I am using a mac, 4GB of RAM and CLion IDE. Compiler is Clang. I need to allow more recursion in this recursive implementation of Depth First Search (currently fails on a graph with 80k nodes).
typedef unordered_map <int, vector<int>> graph;
void DFS (graph &G, int i, vector <bool> &visited) {
visited[i] = true;
for (int j = 0; i < G[i].size(); j++) {
if (!visited[G[i][j]]) {
DFS(G, G[i][j], visited);
}
}
t++;
finishingTime[t] = i; //important step
}
This is for an implementation of Kosaraju's algorithm to compute strongly connected components in a graph. https://en.wikipedia.org/wiki/Kosaraju%27s_algorithm I know it is possible to implement DFS as iterative instead but the last step is important, and I can't find a way to include it using iteration. This is because that step is done when DFS fails and backtracking occurs, and recursion provides a very natural way to do this.

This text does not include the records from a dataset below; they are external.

Definition russian_fields_1 : list SecurityFieldSchema :=
  [mkField "port_guard.enabled" "boolean"
     "Активная защита портов (IPS)"
     "Мониторинг и блокировка попыток несанкционированного доступа к чувствительным портам"
     (Flag true) [] "port_guard";
   mkField "port_guard.sensitive_ports" "tags"
     "Чувствительные порты"
     "Список защищаемых портов (SSH 22, RDP 3389, Proxmox 8006, СУБД 5432/3306 и др.)"
     (Ports [22; 3389; 8006; 5432; 3306; 27017; 6379; 2375; 2376]) [] "port_guard";
   mkField "port_guard.action" "select"
     "Действие при нарушении"
     "Реакция системы при обращении к защищенному порту"
     (Text "block") ["alert"; "block"; "kill"] "port_guard";
   mkField "port_guard.scan_threshold" "number"
     "Порог обнаружения сканирования"
     "Количество попыток подключения к закрытым портам до признания источника сканером"
     (Whole 5) [] "port_guard";
   mkField "port_guard.auto_ban_scanner" "boolean"
     "Авто-бан сканеров портов"
     "Автоматически блокировать IP-адрес при обнаружении порт-сканирования (nmap/masscan)"
     (Flag true) [] "port_guard";
   mkField "rate_limiter.enabled" "boolean"
     "Защита от флуда и DDoS (Rate Limiter)"
     "Ограничение интенсивности входящих и исходящих соединений"
     (Flag true) [] "rate_limiter";
   mkField "rate_limiter.requests_per_second" "number"
     "Макс. запросов в секунду (RPS)"
     "Базовая скорость пропускания новых соединений от одного клиента"
     (Rate (f_of_Z 50)) [] "rate_limiter";
   mkField "rate_limiter.burst" "number"
     "Пиковый лимит (Burst)"
     "Максимально допустимый мгновенный всплеск соединений"
     (Whole 100) [] "rate_limiter";
   mkField "rate_limiter.ban_duration_seconds" "number"
     "Длительность временного бана (сек)"
     "Время изоляции нарушителя в секундах (по умолчанию 300 сек = 5 мин)"
     (Whole 300) [] "rate_limiter"]%string.
Definition russian_fields_2 : list SecurityFieldSchema :=
  [mkField "kill_switch.enabled" "boolean"
     "Kill-Switch (Аварийная изоляция)"
     "Блокировать весь нетуннелированный интернет-трафик при разрыве VPN-сессии"
     (Flag true) [] "kill_switch";
   mkField "kill_switch.strict_dns" "boolean"
     "Защита от утечек DNS"
     "Принудительно направлять DNS-запросы только через зашифрованные DNS-серверы ядра"
     (Flag true) [] "kill_switch";
   mkField "kill_switch.block_ipv6" "boolean"
     "Блокировка утечек IPv6"
     "Блокировать IPv6-трафик, если серверная нода работает только по IPv4"
     (Flag true) [] "kill_switch";
   mkField "kill_switch.allow_local_lan" "boolean"
     "Разрешить локальную сеть (LAN Bypass)"
     "Сохранять доступ к роутеру и локальным устройствам (192.168.x.x, 10.x.x.x)"
     (Flag true) [] "kill_switch";
   mkField "filter.enabled" "boolean"
     "Фильтрация угроз (Threat Shield)"
     "Автоматическая блокировка вредоносных, фишинговых и мошеннических ресурсов"
     (Flag true) [] "filter";
   mkField "filter.block_malware" "boolean"
     "Блокировать вредоносное ПО"
     "Блокировка C2-серверов ботнетов, вирусов и эксплойтов"
     (Flag true) [] "filter";
   mkField "filter.block_phishing" "boolean"
     "Блокировать фишинг"
     "Защита от поддельных страниц банков и сервисов"
     (Flag true) [] "filter";
   mkField "filter.block_miners" "boolean"
     "Блокировать скрытый майнинг"
     "Блокировка браузерного криптомайнинга и пулов"
     (Flag true) [] "filter";
   mkField "filter.block_ads" "boolean"
     "Блокировать рекламу и трекеры"
     "Фильтрация баннерных сетей и систем слежки"
     (Flag false) [] "filter";
   mkField "integrity.block_cloud_metadata" "boolean"
     "Блокировка Cloud Metadata (SSRF)"
     "Запрет доступа к 169.254.169.254 (защита от кражи IAM-токенов в облаках)"
     (Flag true) [] "integrity";
   mkField "integrity.sanitize_configs" "boolean"
     "Санитизация конфигураций"
     "Проверка входящих конфигов на отсутствие небезопасных параметров и скриптов"
     (Flag true) [] "integrity"]%string.
Definition russian_fields : list SecurityFieldSchema := russian_fields_1 ++ russian_fields_2.
Definition english_fields_1 : list SecurityFieldSchema :=
  [mkField "port_guard.enabled" "boolean"
     "Active Port Guard (IPS)"
     "Monitor and block unauthorized access attempts to sensitive ports"
     (Flag true) [] "port_guard";
   mkField "port_guard.sensitive_ports" "tags"
     "Sensitive Ports"
     "List of monitored ports (SSH 22, RDP 3389, Proxmox 8006, DBs 5432/3306, etc.)"
     (Ports [22; 3389; 8006; 5432; 3306; 27017; 6379; 2375; 2376]) [] "port_guard";
   mkField "port_guard.action" "select"
     "Action on Violation"
     "Response action upon connection to a protected port"
     (Text "block") ["alert"; "block"; "kill"] "port_guard";
   mkField "port_guard.scan_threshold" "number"
     "Port Scan Threshold"
     "Number of unique probes before source is identified as scanner"
     (Whole 5) [] "port_guard";
   mkField "port_guard.auto_ban_scanner" "boolean"
     "Auto-Ban Port Scanners"
     "Automatically ban IP address on port scan detection"
     (Flag true) [] "port_guard";
   mkField "rate_limiter.enabled" "boolean"
     "Rate Limiter & Anti-Flood"
     "Limit connection frequency to prevent flooding and abuse"
     (Flag true) [] "rate_limiter";
   mkField "rate_limiter.requests_per_second" "number"
     "Max Requests Per Second (RPS)"
     "Token-bucket baseline rate per client/IP"
     (Rate (f_of_Z 50)) [] "rate_limiter";
   mkField "rate_limiter.burst" "number"
     "Burst Capacity"
     "Maximum allowed instantaneous burst capacity"
     (Whole 100) [] "rate_limiter";
   mkField "rate_limiter.ban_duration_seconds" "number"
     "Ban Duration (Seconds)"
     "Temporary ban isolation time (default 300s = 5m)"
     (Whole 300) [] "rate_limiter"]%string.
Definition english_fields_2 : list SecurityFieldSchema :=
  [mkField "kill_switch.enabled" "boolean"
     "Kill-Switch Protection"
     "Block all non-tunneled internet traffic if VPN disconnects"
     (Flag true) [] "kill_switch";
   mkField "kill_switch.strict_dns" "boolean"
     "DNS Leak Protection"
     "Enforce routing of DNS exclusively via core encrypted resolvers"
     (Flag true) [] "kill_switch";
   mkField "kill_switch.block_ipv6" "boolean"
     "Block IPv6 Leaks"
     "Block IPv6 traffic when proxy node is IPv4-only"
     (Flag true) [] "kill_switch";
   mkField "kill_switch.allow_local_lan" "boolean"
     "Allow Local LAN Bypass"
     "Keep local router and LAN devices reachable (192.168.x.x, 10.x.x.x)"
     (Flag true) [] "kill_switch";
   mkField "filter.enabled" "boolean"
     "Threat Shield Filter"
     "Automatically filter out malicious, phishing, and mining domains"
     (Flag true) [] "filter";
   mkField "filter.block_malware" "boolean"
     "Block Malware & Botnets"
     "Block known malware command & control hosts"
     (Flag true) [] "filter";
   mkField "filter.block_phishing" "boolean"
     "Block Phishing Sites"
     "Protect against fraudulent credential harvesting portals"
     (Flag true) [] "filter";
   mkField "filter.block_miners" "boolean"
     "Block Crypto Miners"
     "Block unauthorized browser and script mining pools"
     (Flag true) [] "filter";
   mkField "filter.block_ads" "boolean"
     "Block Ads & Trackers"
     "Filter out telemetry, analytics, and advertising networks"
     (Flag false) [] "filter";
   mkField "integrity.block_cloud_metadata" "boolean"
     "Block Cloud Metadata (SSRF)"
     "Prevent requests to 169.254.169.254 (cloud IAM token protection)"
     (Flag true) [] "integrity";
   mkField "integrity.sanitize_configs" "boolean"
     "Sanitize Configurations"
     "Audit incoming proxy configs for dangerous or invalid parameters"
     (Flag true) [] "integrity"]%string.
Definition english_fields : list SecurityFieldSchema := english_fields_1 ++ english_fields_2.
Definition GenerateSecuritySchema (lang : string) : list SecurityFieldSchema := if ToLower lang =s "ru" then russian_fields else english_fields.

(** ** The settings by the keys of their JSON *)
Definition settings (c : SecurityConfig F) : list (string * setting) :=
  [("enabled", Flag (Enabled c));
   ("port_guard.enabled", Flag (pg_Enabled (PortGuard c)));
   ("port_guard.sensitive_ports", Ports (pg_SensitivePorts (PortGuard c)));
   ("port_guard.action", Text (pg_Action (PortGuard c)));
   ("port_guard.scan_threshold", Whole (pg_ScanThreshold (PortGuard c)));
   ("port_guard.scan_window_seconds", Whole (pg_ScanWindowSeconds (PortGuard c)));
   ("port_guard.auto_ban_scanner", Flag (pg_AutoBanScanner (PortGuard c)));
   ("rate_limiter.enabled", Flag (rl_Enabled (RateLimiter c)));
   ("rate_limiter.requests_per_second", Rate (rl_RequestsPerSecond (RateLimiter c)));
   ("rate_limiter.burst", Whole (rl_Burst (RateLimiter c)));
   ("rate_limiter.ban_threshold_violations", Whole (rl_BanThresholdViolations (RateLimiter c)));
   ("rate_limiter.ban_duration_seconds", Whole (rl_BanDurationSeconds (RateLimiter c)));
   ("kill_switch.enabled", Flag (ks_Enabled (KillSwitch c)));
   ("kill_switch.block_ipv6", Flag (ks_BlockIPv6 (KillSwitch c)));
   ("kill_switch.allow_local_lan", Flag (ks_AllowLocalLAN (KillSwitch c)));
   ("kill_switch.strict_dns", Flag (ks_StrictDNS (KillSwitch c)));
   ("kill_switch.allowed_subnets", Texts (ks_AllowedSubnets (KillSwitch c)));
   ("integrity.sanitize_configs", Flag (in_SanitizeConfigs (Integrity c)));
   ("integrity.block_cloud_metadata", Flag (in_BlockCloudMetadata (Integrity c)));
   ("integrity.verify_signatures", Flag (in_VerifySignatures (Integrity c)));
   ("integrity.zeroize_on_drop", Flag (in_ZeroizeOnDrop (Integrity c)));
   ("filter.enabled", Flag (fl_Enabled (Filter c)));
   ("filter.block_malware", Flag (fl_BlockMalware (Filter c)));
   ("filter.block_phishing", Flag (fl_BlockPhishing (Filter c)));
   ("filter.block_miners", Flag (fl_BlockMiners (Filter c)));
   ("filter.block_ads", Flag (fl_BlockAds (Filter c)));
   ("filter.custom_blocked_domains", Texts (fl_CustomBlockedDomains (Filter c)));
   ("filter.custom_allowed_domains", Texts (fl_CustomAllowedDomains (Filter c)));
   ("filter.custom_blocked_ips", Texts (fl_CustomBlockedIPs (Filter c)));
   ("whitelist.processes", Texts (wl_Processes (Whitelist c)));
   ("whitelist.ips", Texts (wl_IPs (Whitelist c)))]%string.

(** The widget fits the value. *)
Definition widget_fits (f : SecurityFieldSchema) : bool :=
  match DefaultValue f with
  | Flag _ => Type_ f =s "boolean"
  | Whole _ | Rate _ => Type_ f =s "number"
  | Ports _ | Texts _ => Type_ f =s "tags"
  | Text s => (Type_ f =s "select") && existsb (String.eqb s) (Options f)
  end.
Definition only_select_has_options (f : SecurityFieldSchema) : bool := Bool.eqb (Type_ f =s "select") (negb (len (Options f) =? 0)).
Definition in_category (f : SecurityFieldSchema) : bool := HasPrefix (Key f) (Category f ^^ ".").
Definition titled (f : SecurityFieldSchema) : bool := (Label f <>s "") && (Description f <>s "").
(** A field without its texts. *)
Definition untitled (f : SecurityFieldSchema) : string * string * setting * list string * string := (Key f, Type_ f, DefaultValue f, Options f, Category f).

So currently I have only two options:
Any ideas how to do either?
As suggested by a comment you can put each call to DFS on a stack allocated on heap made from the parameter list of DFS and then iterate through the stack. Each entry in the stack is essentially a task.
Pseudo-like code:
Start and run "recursion":
nr_of_recursions = 0;
dfs_task_stack.push(first_task_params)
while dfs_task_stack not empty
DFS(dfs_task_stack.pop)
nr_of_recursions += 1
end while;
true_finishingtime[] = nr_of_recursions - finishingtime[];
DFS:
for each recursion found
dfs_task_stack.push(task_params)
end for;
t++; finishingtime...
Not sure of your algorithm but it may be significant which order you push your tasks to the stack, i.e. the order of "for each ...".
I took the liberty of redefining the meaning of "finishingtime" to its inverse. To get the original definition substract the new finishingtime with the total number of recursions made.